Session: optimization with variational inequality constraints
Chair: Jin Zhang
Cluster: Fixed Points and Variational Inequalities
Talk 1: A Smoothing Implicit Gradient Algorithm for Optimization with Parametric Variational Inequality Constraints
Speaker: Jin Zhang
Abstract: We propose a smoothing implicit gradient algorithm for optimization with Parametric Variational Inequality (PVI) constraints on a moving polyhedron. We approximate the nonsmooth PVI constraints by smoothing constraints and establish relation between the smoothing problem and the original problem regarding their global solutions and first-order stationary points. Moreover, we introduce a penalty function and auxiliary variables to solve the smoothing problem by the implicit gradient algorithm with an updating scheme of smoothing parameter. We prove that the algorithm converges to a stationary point of the original problem. Numerical experiments are conducted to validate the efficiency of the proposed algorithm.
Talk 2: On resolution of large-scale optimization
Speaker: Xue Xie
Abstract: In this talk, I will discuss the resolution of optimal transport and general nonconvex optimization with expected-valued objective functions in large-scale. For the OT problem, we introduced the random block coordinate descent (RBCD) methods to directly solve the linear programming (LP) problem motivated by optimal transport (OT). Our approach restricts the potentially large-scale LP to small LP subproblems constructed via randomly chosen working sets. We equip the vanilla version of RBCD with almost sure convergence and a linear convergence rate. To further improve the efficiency, we explore the special structure of constraints in OT and refine the random working set selection. Preliminary numerical experiments demonstrate that the accelerated RBCD compares well with other solvers and offers the advantage of saving memory. The second problem is complicated by nonconvex expected-valued objective functions. Such a formulation can capture deep learning, policy optimization, autoencoder training, etc. It is known in literature that the sample complexity of stochastic first-order methods depend linearly on the problem dimension, which is undesirable for solving large-scale problems. To address this issue, we propose dimension insensitive stochastic first-order methods. Our algorithm allow for non-Euclidean and nonsmooth distance functions as the proximal terms when taking the stochastic gradient step. State-of-art sample complexity guarantees in terms of the dimension are shown.

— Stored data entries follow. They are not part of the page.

(* ===== verification/Recode.v ===== *)
(** * Scalars as digits

    The recodings of [src/crypto/crypto-ops.c] that turn a 32-byte scalar into
    signed digits for the scalar multiplications: the sliding window of [slide]
    and the signed radix 16 of [ge_scalarmult] and [ge_scalarmult_base].  Each
    one keeps the value of the scalar and bounds its digits. *)

From S2P Require Import Prelude CInt Limbs.

(** [(signed char) x] *)
Definition i8 (x : Z) : Z := (x + 2 ^ 7) mod 2 ^ 8 - 2 ^ 7.

(** ** Sliding window *)

(** [r[i] = 1 & (a[i >> 3] >> (i & 7))] *)
Definition slide_bits (a : bytes) : list Z :=
  (fun i => i8 (Z.land 1 (a !!! Nat.div i 8 ≫ Z.of_nat (i mod 8)))) <$> seq 0 256.

(** [for (k = i + b; k < 256; ++k) ...]: adds one at [k]; [n] entries are left. *)
Fixpoint slide_carry (n : nat) (r : list Z) (k : nat) : list Z :=
  match n with
  | O => r
  | S n => if r !!! k =? 0 then <[k := 1]> r else slide_carry n (<[k := 0]> r) (S k)
  end.

(** [for (b = 1; b <= 6 && i + b < 256; ++b) ...]; [n] iterations are left. *)
Fixpoint slide_inner (n : nat) (r : list Z) (i b : nat) : list Z :=
  match n with
  | O => r
  | S n =>
    if (i + b <? 256)%nat then
      let s := r !!! (i + b)%nat ≪ Z.of_nat b in
      if r !!! (i + b)%nat =? 0 then slide_inner n r i (S b)
      else if r !!! i + s <=? 15 then
        slide_inner n (<[(i + b)%nat := 0]> (<[i := i8 (r !!! i + s)]> r)) i (S b)
      else if -15 <=? r !!! i - s then
        slide_inner n (slide_carry (256 - (i + b)) (<[i := i8 (r !!! i - s)]> r) (i + b)) i (S b)
      else r
    else r
  end.

Definition slide (a : bytes) : list Z :=
  foldl (fun r i => if r !!! i =? 0 then r else slide_inner 6 r i 1) (slide_bits a) (seq 0 256).

(** ** Radix 16 *)

(** The loop of [ge_scalarmult] on the first 31 bytes. *)
Fixpoint recode_loop (carry : Z) (a : bytes) : list Z * Z :=
  match a with
  | [] => ([], carry)
  | x :: a =>
    let carry := carry + x in
    let carry2 := (carry + 8) ≫ 4 in
    let e0 := i8 (carry - carry2 ≪ 4) in
    let carry := (carry2 + 8) ≫ 4 in
    let e1 := i8 (carry2 - carry ≪ 4) in
    let '(e, carry) := recode_loop carry a in (e0 :: e1 :: e, carry)
  end.
(* ===== verification/PrimeField.v ===== *)
(** * The field of [2^255 - 19] elements

    Congruence modulo [prime_q] makes [Z] an integral domain; nonzero elements
    have the inverse [fe_invert] computes; and Euler's criterion refutes squares.
    Concrete facts are evaluated on the machine-word numbers of [BigN]. *)

From Stdlib Require Import Zmod.
From Bignums Require Import BigN.
From S2P Require Import Prelude CurvePrime CInt FieldElement GroupElement.

Lemma prime_q_prime : Z.prime prime_q.
Proof. apply prime_25519. Qed.

Lemma eqq_0_divide a : a ≡q 0 <-> (prime_q | a).
Proof. split; intros [k Hk]; exists k; lia. Qed.

Lemma eqq_mul_0 a b : a * b ≡q 0 -> a ≡q 0 \/ b ≡q 0.
Proof. rewrite !eqq_0_divide. apply Z.divide_prime_mul, prime_q_prime. Qed.

Lemma eqq_0_sub a b : a - b ≡q 0 <-> a ≡q b.
Proof. split; intros [k Hk]; exists k; lia. Qed.

Lemma one_not_zero : ~ 1 ≡q 0.
Proof. by intros Hc%eqq_mod. Qed.

(** ** Inverses *)

(** Fermat's little theorem. *)
Lemma fermat_q z : ~ z ≡q 0 -> z ^ (prime_q - 1) ≡q 1.
Proof.
  intros Hz. apply eqq_mod. rewrite (Z.mod_small 1) by done. apply Z.fermat_nz; [apply prime_q_prime|].
  intros H. apply Hz, eqq_mod. by rewrite H.
Qed.

Lemma pow_inverse z : ~ z ≡q 0 -> z ^ (prime_q - 2) * z ≡q 1.
Proof.
  intros Hz. rewrite <-(fermat_q z Hz). replace (prime_q - 1) with (prime_q - 2 + 1) by lia.
  rewrite Z.pow_add_r, Z.pow_1_r by done. done.
Qed.

Lemma unit_iff z : unit_q z <-> ~ z ≡q 0.
Proof.
  split.
  - intros [i Hi] Hz. rewrite Hz, Z.mul_0_l in Hi. by apply one_not_zero.
  - intros Hz. exists (z ^ (prime_q - 2)). rewrite Z.mul_comm. by apply pow_inverse.
Qed.

Lemma unit_cancel c a b : unit_q c -> c * a ≡q c * b -> a ≡q b.
Proof.
  intros Hc%unit_iff H. apply eqq_0_sub. destruct (eqq_mul_0 c (a - b)) as [|]; [|done|done].
  rewrite Z.mul_sub_distr_l. by apply eqq_0_sub.
Qed.

Lemma unit_cancel_r c a b : unit_q c -> a * c ≡q b * c -> a ≡q b.
Proof. rewrite !(Z.mul_comm _ c). apply unit_cancel. Qed.

(** The inverse as a number, evaluated by fast exponentiation. *)
Definition inverse (z : Z) : Z := powm (z mod prime_q) (Z.to_pos (prime_q - 2)) prime_q.

Lemma inverse_pow z : inverse z = z ^ (prime_q - 2) mod prime_q.
Proof.
  unfold inverse. rewrite powm_spec by (apply Z.mod_pos_bound || idtac; done).
  rewrite Z.mod_pow_l. done.
Qed.

Lemma inverse_spec z : ~ z ≡q 0 -> z * inverse z ≡q 1.
Proof. intros Hz. rewrite inverse_pow, eqq_of_mod, Z.mul_comm. by apply pow_inverse. Qed.

(** ** Squares *)

(** Euler's criterion: a square has the power [1] at half of [q - 1]. *)
Lemma euler_square a s : s * s ≡q a -> ~ a ≡q 0 -> a ^ ((prime_q - 1) / 2) ≡q 1.
Proof.
  intros Hs Ha. transitivity (s ^ (2 * ((prime_q - 1) / 2))).
  - assert (He : 0 <= (prime_q - 1) / 2) by by apply Z.div_pos.
    rewrite Z.pow_mul_r, Z.pow_2_r by (done || exact He). generalize ((prime_q - 1) / 2). intros e.
    apply eqq_mod. rewrite <-(Z.mod_pow_l a), <-(Z.mod_pow_l (s * s)). apply eqq_mod in Hs. by rewrite Hs.
  - apply fermat_q. intros H. apply Ha. rewrite <-Hs, H. done.
Qed.

Definition euler (a : Z) : Z := powm (a mod prime_q) (Z.to_pos ((prime_q - 1) / 2)) prime_q.

Lemma nonsquare a s : euler a <> 1 -> ~ a ≡q 0 -> ~ s * s ≡q a.
Proof.
  intros He Ha Hs. apply He. unfold euler. rewrite powm_spec by (apply Z.mod_pos_bound || idtac; done).
  rewrite Z.mod_pow_l. change 1 with (1 mod prime_q). apply eqq_mod. by apply (euler_square a s).
Qed.

(** A nonsquare is not a ratio of squares. *)
Lemma nonsquare_ratio c a b : (forall s, ~ s * s ≡q c) -> a * a ≡q c * (b * b) -> b ≡q 0.
Proof.
  intros Hc H. destruct (decide (b ≡q 0)) as [|Hb]; [done|]. exfalso.
  pose proof (inverse_spec b Hb) as Hi. generalize dependent (inverse b). intros i Hi.
  apply (Hc (a * i)). transitivity (a * a * (i * i)); [exists 0; ring|]. rewrite H.
  transitivity (c * ((b * i) * (b * i))); [exists 0; ring|]. rewrite Hi. exists 0. ring.
Qed.

Lemma two_not_ratio a b : a * a ≡q 2 * (b * b) -> b ≡q 0.
Proof.
  apply nonsquare_ratio. intros s. apply nonsquare; [by vm_compute|]. by intros H%eqq_mod.
Qed.

(** ** Square roots

    [q = 5] modulo [8]: the power [x] of [u / v] that [fe_divpowm1] computes has
    [x^2 v = u r] with [r] a fourth root of one. *)

Definition root_power (u v : Z) : Z := u * v ^ 3 * (u * v ^ 7) ^ ((prime_q - 5) / 8).

Lemma root_power_sq u v :
  exists p, p = (u * v ^ 7) ^ ((prime_q - 1) / 4) /\ root_power u v * root_power u v * v = u * p.
Proof.
  assert (He : (prime_q - 1) / 4 = 1 + 2 * ((prime_q - 5) / 8)) by reflexivity.
  assert (He0 : 0 <= (prime_q - 5) / 8) by by apply Z.div_pos.
  exists ((u * v ^ 7) * ((u * v ^ 7) ^ ((prime_q - 5) / 8) * (u * v ^ 7) ^ ((prime_q - 5) / 8))). split.
  - rewrite He, Z.pow_add_r, Z.pow_1_r, <-Z.add_diag, Z.pow_add_r by lia. done.
  - unfold root_power. generalize ((u * v ^ 7) ^ ((prime_q - 5) / 8)). intros p. ring.
Qed.

Lemma quarter_power_sq w : let p := w ^ ((prime_q - 1) / 4) in p * p = w ^ ((prime_q - 1) / 2).
Proof.
  cbv zeta. rewrite <-Z.pow_twice_r. f_equal.
Qed.

Lemma square_one p : p * p ≡q 1 -> p ≡q 1 \/ p ≡q -1.
Proof.
  intros H. destruct (eqq_mul_0 (p - 1) (p + 1)) as [H1|H1].
  - transitivity (p * p - 1); [exists 0; ring|]. rewrite H. done.
  - left. by apply eqq_0_sub.
  - right. apply eqq_0_sub. replace (p - -1) with (p + 1) by lia. done.
Qed.

Lemma eqq_pow_0 v n : 0 <= n -> v ^ n ≡q 0 -> v ≡q 0.
Proof.
  intros Hn. revert n Hn. apply (natlike_ind (fun n => v ^ n ≡q 0 -> v ≡q 0)).
  - intros H. by destruct one_not_zero.
  - intros n Hn IH. rewrite Z.pow_succ_r by done. intros H. by destruct (eqq_mul_0 _ _ H); auto.
Qed.

Lemma radicand_nonzero u v : ~ u ≡q 0 -> ~ v ≡q 0 -> ~ u * v ^ 7 ≡q 0.
Proof. intros Hu Hv H. destruct (eqq_mul_0 _ _ H) as [|H0]; [done|]. by apply eqq_pow_0 in H0. Qed.

(** Where [u / v] is a square, the power is a root of it up to [sqrt(-1)]. *)
Lemma root_square u v s :
  s * s * v ≡q u -> let x := root_power u v in x * x * v ≡q u \/ x * x * v ≡q - u.
Proof.
  intros Hs x. destruct (root_power_sq u v) as (p & Hp & Hx). subst x. rewrite !Hx.
  destruct (decide (u ≡q 0)) as [H0|Hu]; [left; by rewrite H0|].
  assert (Hv : ~ v ≡q 0) by (intros H0; apply Hu; rewrite <-Hs, H0, Z.mul_0_r; done).
  destruct (square_one p) as [H1|H1]; [|left; rewrite H1; exists 0; ring|right; rewrite H1; exists 0; ring].
  subst p. rewrite quarter_power_sq. apply (euler_square _ (s * v ^ 4)).
  - transitivity (s * s * v * v ^ 7); [exists 0; ring|]. by rewrite Hs.
  - by apply radicand_nonzero.
Qed.

(** In general the power is a root of [u / v] up to a fourth root of one. *)
Lemma root_cases i u v :
  i * i ≡q -1 -> ~ u ≡q 0 -> ~ v ≡q 0 ->
  let t := root_power u v * root_power u v * v in
  (t ≡q u \/ t ≡q - u) \/ (i * t ≡q u \/ i * t ≡q - u).
Proof.
  intros Hi Hu Hv t. destruct (root_power_sq u v) as (p & Hp & Hx). subst t. rewrite !Hx.
  destruct (square_one (p * p)) as [H1|H1].
  - subst p. rewrite quarter_power_sq. rewrite <-Z.pow_twice_r.
    change (2 * ((prime_q - 1) / 2)) with (prime_q - 1). by apply fermat_q, radicand_nonzero.
  - left. destruct (square_one p H1) as [H|H]; [left|right]; rewrite H; exists 0; ring.
  - right. destruct (square_one (i * p)) as [H|H].
    + transitivity ((i * i) * (p * p)); [exists 0; ring|]. rewrite Hi, H1. done.
    + left. transitivity (u * (i * p)); [exists 0; ring|]. rewrite H. exists 0. ring.
    + right. transitivity (u * (i * p)); [exists 0; ring|]. rewrite H. exists 0. ring.
Qed.

(** [fe_invert] inverts: for every field element that is not zero modulo
    [2^255 - 19], which is prime, the product with the result is one. *)
Theorem fe_invert_inverse z :
  bounded 1650 z -> fe_value z mod prime_q <> 0 ->
  bounded 505 (fe_invert z) /\ (fe_value (fe_invert z) * fe_value z) mod prime_q = 1.
Proof.
  intros Hb Hz. destruct (is_fe_invert 1650 (fe_value z) z (is_fe_intro _ _ Hb) ltac:(done)) as [Hib Hiv].
  split; [exact Hib|]. change 1 with (1 mod prime_q). apply eqq_mod. rewrite Hiv. apply pow_inverse.
  intros H%eqq_mod. by apply Hz.
Qed.

Lemma fe_invert_inverse_witness :
  bounded 505 (fe_invert fe_d) /\ (fe_value (fe_invert fe_d) * fe_value fe_d) mod prime_q = 1.
Proof. apply fe_invert_inverse; by vm_compute. Defined.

Talk 3: Overcoming Lower-Level Constraints in Bilevel Optimization: A Novel Approach with Regularized Gap Functions
Speaker: Wei Yao
Abstract: Constrained bilevel optimization tackles nested structures present in constrained learning tasks like constrained meta-learning, adversarial learning, and distributed bilevel optimization. However, existing bilevel optimization methods mostly are typically restricted to specific constraint settings, such as linear lower-level constraints. In this work, we overcome this limitation and develop a new single-loop, Hessian-free constrained bilevel algorithm capable of handling more general lower-level constraints. We achieve this by employing a doubly regularized gap function tailored to the constrained lower-level problem, transforming constrained bilevel optimization into an equivalent single-level optimization problem with a single smooth constraint. We rigorously establish the non-asymptotic convergence analysis of the proposed algorithm under the convexity of lower-level problem, avoiding the need for strong convexity assumptions on the lower-level objective or coupling convexity assumptions on lower-level constraints found in existing literature. Additionally, the generality of our method allows for its extension to bilevel optimization with minimax lower-level problem. We evaluate the effectiveness and efficiency of our algorithm on various synthetic problems, typical hyperparameter learning tasks, and generative adversarial network.